Thanks for reporting this. It is important for me as I have no aarch64
machine for benchmarking.
Perlbmk performance degradation is too big and I'll definitely look at
this problem.
Looking at the diffs in regexec.c which has the hot function regmatch(),
nothing obvious stands out that could cause a serious regression.

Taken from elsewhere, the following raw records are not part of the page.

(* ===== verification/PriorityQueue.v ===== *)
(** Priority tables in use: what the clients of [priority_table]
    (src/sbmt_decoder/include/sbmt/hash/priority_table.hpp) rely on.

    [PriorityTable] states each operation for one table; here the hash table of
    indices is counted as well, so that up to [pq_limit] insertions no operation
    fails, and [modify] is given for elements that are references to objects: the
    functions that read keys and priorities change with the object. *)
From S2P Require Import Prelude OaTable HashProbe OaHashtable PriorityTable.
Open Scope Z_scope.

(** [modify(pos, f)] where the element is a reference and [f] changes the object:
    [ek] and [ep] read the objects before, [ek'] and [ep'] after. *)
Definition pt_modify_object {K V P} `{!HashKey K, !Inhabited K} (ek ek' : V -> K) (ep ep' : V -> P)
    (compare_priorities : P -> P -> bool) (pos : Z) (t : priority_table V)
  : option (result (priority_table V)) :=
  v ← pt_dereference t pos;
  if negb (equal_keys (ek v) (ek' v)) then Some (Throw "priority_table invalidated!")
  else
    i ← pt_position t pos;
    t ← (if compare_priorities (ep v) (ep' v) then up ek' ep' compare_priorities i t
         else down ek' ep' compare_priorities i t);
    Some (Ok t).

(** * The growth of the hash table *)

(** The capacity of the hash table after it has grown [j] times. *)
Fixpoint pq_capacity (j : nat) : Z :=
  match j with O => 26 | S j => 2 * pq_capacity j + 1 end.

(** Up to so many insertions the table can grow. *)
Definition pq_limit : Z := 2 ^ 28.

Lemma pq_capacity_le i j : (i <= j)%nat -> pq_capacity i <= pq_capacity j.
Proof.
  assert (Hpos : forall j, 26 <= pq_capacity j) by (intros k; induction k; cbn [pq_capacity]; lia).
  induction 1 as [|k Hk IH]; cbn [pq_capacity]; [lia|]. specialize (Hpos k). lia.
Qed.

Lemma pq_capacity_grows j : pq_capacity j + 1 <= 2 * pq_limit ->
  exists s, grow_size half32 (2 * pq_capacity j + 1) = Some s /\ 2 * pq_capacity j + 1 < s.
Proof.
  intros Hj. assert (j <= 24)%nat as Hj24.
  { destruct (decide (j <= 24)%nat) as [|Hn]; [done|].
    pose proof (pq_capacity_le 25 j ltac:(lia)) as Hc.
    assert (2 * pq_limit < pq_capacity 25) by (vm_compute; reflexivity). lia. }
  set (grows := fun j => match grow_size half32 (2 * pq_capacity j + 1) with
                         | Some g => 2 * pq_capacity j + 1 <? g | None => false end).
  assert (Hall : forallb grows (seq 0 25) = true) by (vm_compute; reflexivity).
  rewrite forallb_forall in Hall. specialize (Hall j). rewrite in_seq in Hall.
  specialize (Hall ltac:(lia)). unfold grows in Hall.
  destruct (grow_size _ _) as [g|]; [|done]. exists g. split; [done|lia].
Qed.

(** The hash table after at most [n] insertions. *)
Definition pq_usage {V} (n : Z) (h : oa_hashtable V) : Prop :=
  exists j, lf h = half32 /\ num_non_empty (tbl h) <= n /\ max_non_empty (tbl h) = pq_capacity j /\
    (j = 0%nat \/ pq_capacity j + 1 <= 2 * n).

Lemma pq_usage_same n h h' : same_capacity h h' -> pq_usage n h -> pq_usage n h'.
Proof. intros (H1&H2&H3) (j&?&?&?&?). exists j. split_and!; congruence || lia. Qed.

Lemma pq_usage_le {V} n n' (h : oa_hashtable V) : n <= n' -> pq_usage n h -> pq_usage n' h.
Proof. intros Hn (j&?&?&?&Hj). exists j. split_and!; [done|lia|done|]. destruct Hj; [by left|right; lia]. Qed.

Lemma pq_usage_grown {V} n (h h' : oa_hashtable V) : lf h' = lf h -> ht_grown h h' -> pq_usage n h -> pq_usage (n + 1) h'.
Proof.
  intros Hlf [Hne Hmax] (j&Hl&Hn&Hc&Hj). destruct Hmax as [Hm|[Hm Hfull]].
  - exists j. split_and!; [congruence|lia|congruence|]. destruct Hj; [by left|right; lia].
  - exists (S j). split_and!; [congruence|lia|cbn [pq_capacity]; congruence|right; cbn [pq_capacity]; lia].
Qed.

Lemma pq_usage_room {V} n (h : oa_hashtable V) : n < pq_limit -> pq_usage n h ->
  exists s, grow_size (lf h) (2 * max_non_empty (tbl h) + 1) = Some s /\ 2 * max_non_empty (tbl h) + 1 < s.
Proof.
  intros Hn (j&->&_&->&Hj). apply pq_capacity_grows. destruct Hj as [->|Hj]; [vm_compute; discriminate|lia].
Qed.

(** A new hash table. *)
Lemma default_table_ok {K V} `{!HashKey K} (ek : V -> K) : exists h, oa_hashtable_default 0 = Some (Ok h) /\
  (exists slots, ht_ok ek h slots /\ held slots = []) /\ pq_usage 0 h.
Proof.
  unfold oa_hashtable_default, new_hashtable.
  assert (float_to_size (f64_mul half64 (float64_of (oa_next_prime 0))) = Some 26) as -> by (vm_compute; reflexivity).
  assert (oa_next_prime (u64 (0 + 1)) = 53) as Hp by (vm_compute; reflexivity). rewrite Hp.
  cbn [rbind mbind option_bind].
  destruct (oa_table_new_ok (V := V) 26 53) as (tb&Htb&Hok&Hs&Hc); [lia|lia|]. rewrite Htb. cbn [rbind mbind option_bind].
  eexists. split; [done|]. split.
  - exists (replicate (Z.to_nat 53) empty_entry). split; [|by rewrite held_replicate_empty].
    eapply new_table_ok; [exact Htb| |lia]. rewrite <- Hp. apply oa_next_prime_spec.
  - exists 0%nat. split; [done|]. cbn [tbl]. split_and!; [|done|by left].
    rewrite (to_filled _ _ Hok). by rewrite count_replicate_empty.
Qed.

(** * The operations *)

Section queue.
Context {K V P : Type} `{!HashKey K, !HashKeyLaws K, !Inhabited K}.
Context (compare_priorities : P -> P -> bool) `{!StrictWeak compare_priorities}.
Implicit Types (t : priority_table V) (ek : V -> K) (ep : V -> P) (n : Z).
Abbreviation pt_ok ek ep := (pt_ok ek ep compare_priorities).

(** A priority table after at most [n] insertions. *)
Definition pq_holds n ek ep t : Prop := pt_ok ek ep t /\ pq_usage n (entry_index t).

Lemma pq_holds_le n n' ek ep t : n <= n' -> pq_holds n ek ep t -> pq_holds n' ek ep t.
Proof. intros Hn [H1 H2]. split; [done|by eapply pq_usage_le]. Qed.

Lemma pq_new ek ep : exists t, new_priority_table (V := V) = Some (Ok t) /\ priority_heap t = [] /\ pq_holds 0 ek ep t.
Proof.
  unfold new_priority_table. destruct (default_table_ok (extract_key_from_entry ek (V := V) [])) as (h&->&(slots&Hok&Hh)&Hu).
  cbn [rbind mbind option_bind]. eexists. split; [done|]. split; [done|]. split; [split|done].
  - by intros i x y _ _.
  - exists slots. split; [done|by rewrite Hh].
Qed.

(** Keys and priorities matter only on the elements. *)
Lemma pq_holds_ext n ek ek' ep ep' t :
  (forall v, v ∈ priority_heap t -> ek' v = ek v /\ ep' v = ep v) ->
  pq_holds n ek ep t -> pq_holds n ek' ep' t.
Proof.
  intros Hext [[Hheap (slots&Hok&Hp)] Hu]. split; [split|done].
  - intros i x y Hi _ Hx Hy. unfold noworse, lower_priority.
    destruct (Hext x (list_elem_of_lookup_2 _ _ _ Hx)) as [_ ->].
    destruct (Hext y (list_elem_of_lookup_2 _ _ _ Hy)) as [_ ->]. by apply (Hheap i x y).
  - exists slots. split; [|done]. apply (ht_ok_ext (extract_key_from_entry ek (priority_heap t))); [|done].
    intros z Hz. destruct (held_index (priority_heap t) slots z Hp Hz) as (x&w&->&Hx).
    rewrite (ek_lookup ek _ _ _ Hx), (ek_lookup ek' _ _ _ Hx). symmetry.
    by apply Hext, (list_elem_of_lookup_2 _ x).
Qed.

(** No two elements have equal keys. *)
Lemma pq_distinct n ek ep t x y v w : pq_holds n ek ep t ->
  priority_heap t !! x = Some v -> priority_heap t !! y = Some w -> equal_keys (ek v) (ek w) = true -> x = y.
Proof. intros [[_ Hix] _]. by apply (index_distinct ek _ (entry_index t)). Qed.

Lemma pq_NoDup n ek ep t : pq_holds n ek ep t -> NoDup (priority_heap t).
Proof.
  intros Hq. apply NoDup_alt. intros i j v Hi Hj. eapply pq_distinct; eauto using equal_keys_refl.
Qed.

Lemma pq_unique n ek ep t v w : pq_holds n ek ep t -> v ∈ priority_heap t -> w ∈ priority_heap t ->
  equal_keys (ek v) (ek w) = true -> v = w.
Proof.
  intros Hq [i Hi]%list_elem_of_lookup [j Hj]%list_elem_of_lookup He.
  pose proof (pq_distinct n ek ep t i j v w Hq Hi Hj He) as ->. congruence.
Qed.

Lemma pq_size n ek ep t : pq_holds n ek ep t -> pt_size t = Some (Z.of_nat (length (priority_heap t))).
Proof.
  intros [[_ (slots&(Hh&_&_)&Hp)] _]. unfold pt_size, ht_size. pose proof (hb_table _ _ _ Hh) as Ht.
  rewrite (to_occ _ _ Ht), (held_occupied _ (to_slots _ _ Ht)), Hp, length_seqZ, Nat2Z.id.
  by rewrite Z.eqb_refl.
Qed.

(** The top is no worse than any element. *)
Lemma pq_top n ek ep t v w : pq_holds n ek ep t -> pt_top t = Some v -> w ∈ priority_heap t ->
  compare_priorities (ep v) (ep w) = false.
Proof.
  intros [[Hheap _] _] Hv [i Hi]%list_elem_of_lookup.
  pose proof (lower_priority_sw ep compare_priorities).
  exact (heap_top (lower_priority ep compare_priorities) _ v i w Hheap Hv Hi).
Qed.

Lemma pq_find n ek ep t k : pq_holds n ek ep t ->
  (exists v it, v ∈ priority_heap t /\ equal_keys (ek v) k = true /\ pt_find ek k t = Some it /\
     pt_end t <> Some it /\ pt_dereference t it = Some v) \/
  ((forall v, v ∈ priority_heap t -> equal_keys (ek v) k = false) /\
   pt_find ek k t = pt_end t /\ pt_end t <> None).
Proof.
  intros [[_ Hix] _]. destruct (decide (Exists (fun v => equal_keys (ek v) k = true) (priority_heap t))) as [He|Hne].
  - left. apply Exists_exists in He as (v&Hv&Hk). pose proof Hv as [i Hi]%list_elem_of_lookup.
    destruct (pt_find_ok ek t i v k Hix Hi Hk) as (it&?&?&?). by exists v, it.
  - right. assert (Hno : forall v, v ∈ priority_heap t -> equal_keys (ek v) k = false).
    { intros v Hv. destruct (equal_keys (ek v) k) eqn:E; [|done]. destruct Hne. apply Exists_exists. by exists v. }
    split; [done|]. destruct Hix as (slots&Hok&Hp).
    destruct (ht_find_spec (extract_key_from_entry ek (priority_heap t)) (entry_index t) slots k Hok)
      as [(z&it&Hz&Heq&_)|(_&Hf&He)]; [|done].
    destruct (held_index (priority_heap t) slots z Hp Hz) as (x&w&->&Hx). rewrite (ek_lookup ek _ _ _ Hx) in Heq.
    rewrite (Hno w) in Heq; [done|by eapply list_elem_of_lookup_2].
Qed.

I did notice this around line 2300:
.L802:
ldr x1, [x23, 48]
adrp x5, PL_savestack_ix
ldr w0, [x23]
str x5, [sp, 104]
str x1, [x24, #:lo12:PL_regcc]
ldr w27, [x1, 4]
bl regcppush
- ldr x5, [sp, 104]
str w0, [sp, 112]
ldr x0, [x23, 32]
+ adrp x5, PL_savestack_ix
ldr w28, [x5, #:lo12:PL_savestack_ix]
+ str x5, [sp, 104]
bl regmatch
ldr x5, [sp, 104]
mov w19, w0
ldr w1, [sp, 112]
ldr w0, [x5, #:lo12:PL_savestack_ix]
So it rematerializes once instance, but fails to rematerialize the second use.
An extra store is inserted, and the first adrp and store are not removed as
dead.
Thanks for the analysis. Dead store elimination would help
rematerialization. LRA can not update global life info as it does not
use DF-infrastracture for compile speed reasons. However LRA does local
life info analysis (or in EBBs). So in some simple cases we can
implement removing dead stores (at this stage it is still pseudo instead
of memory). I'll think what can I do here.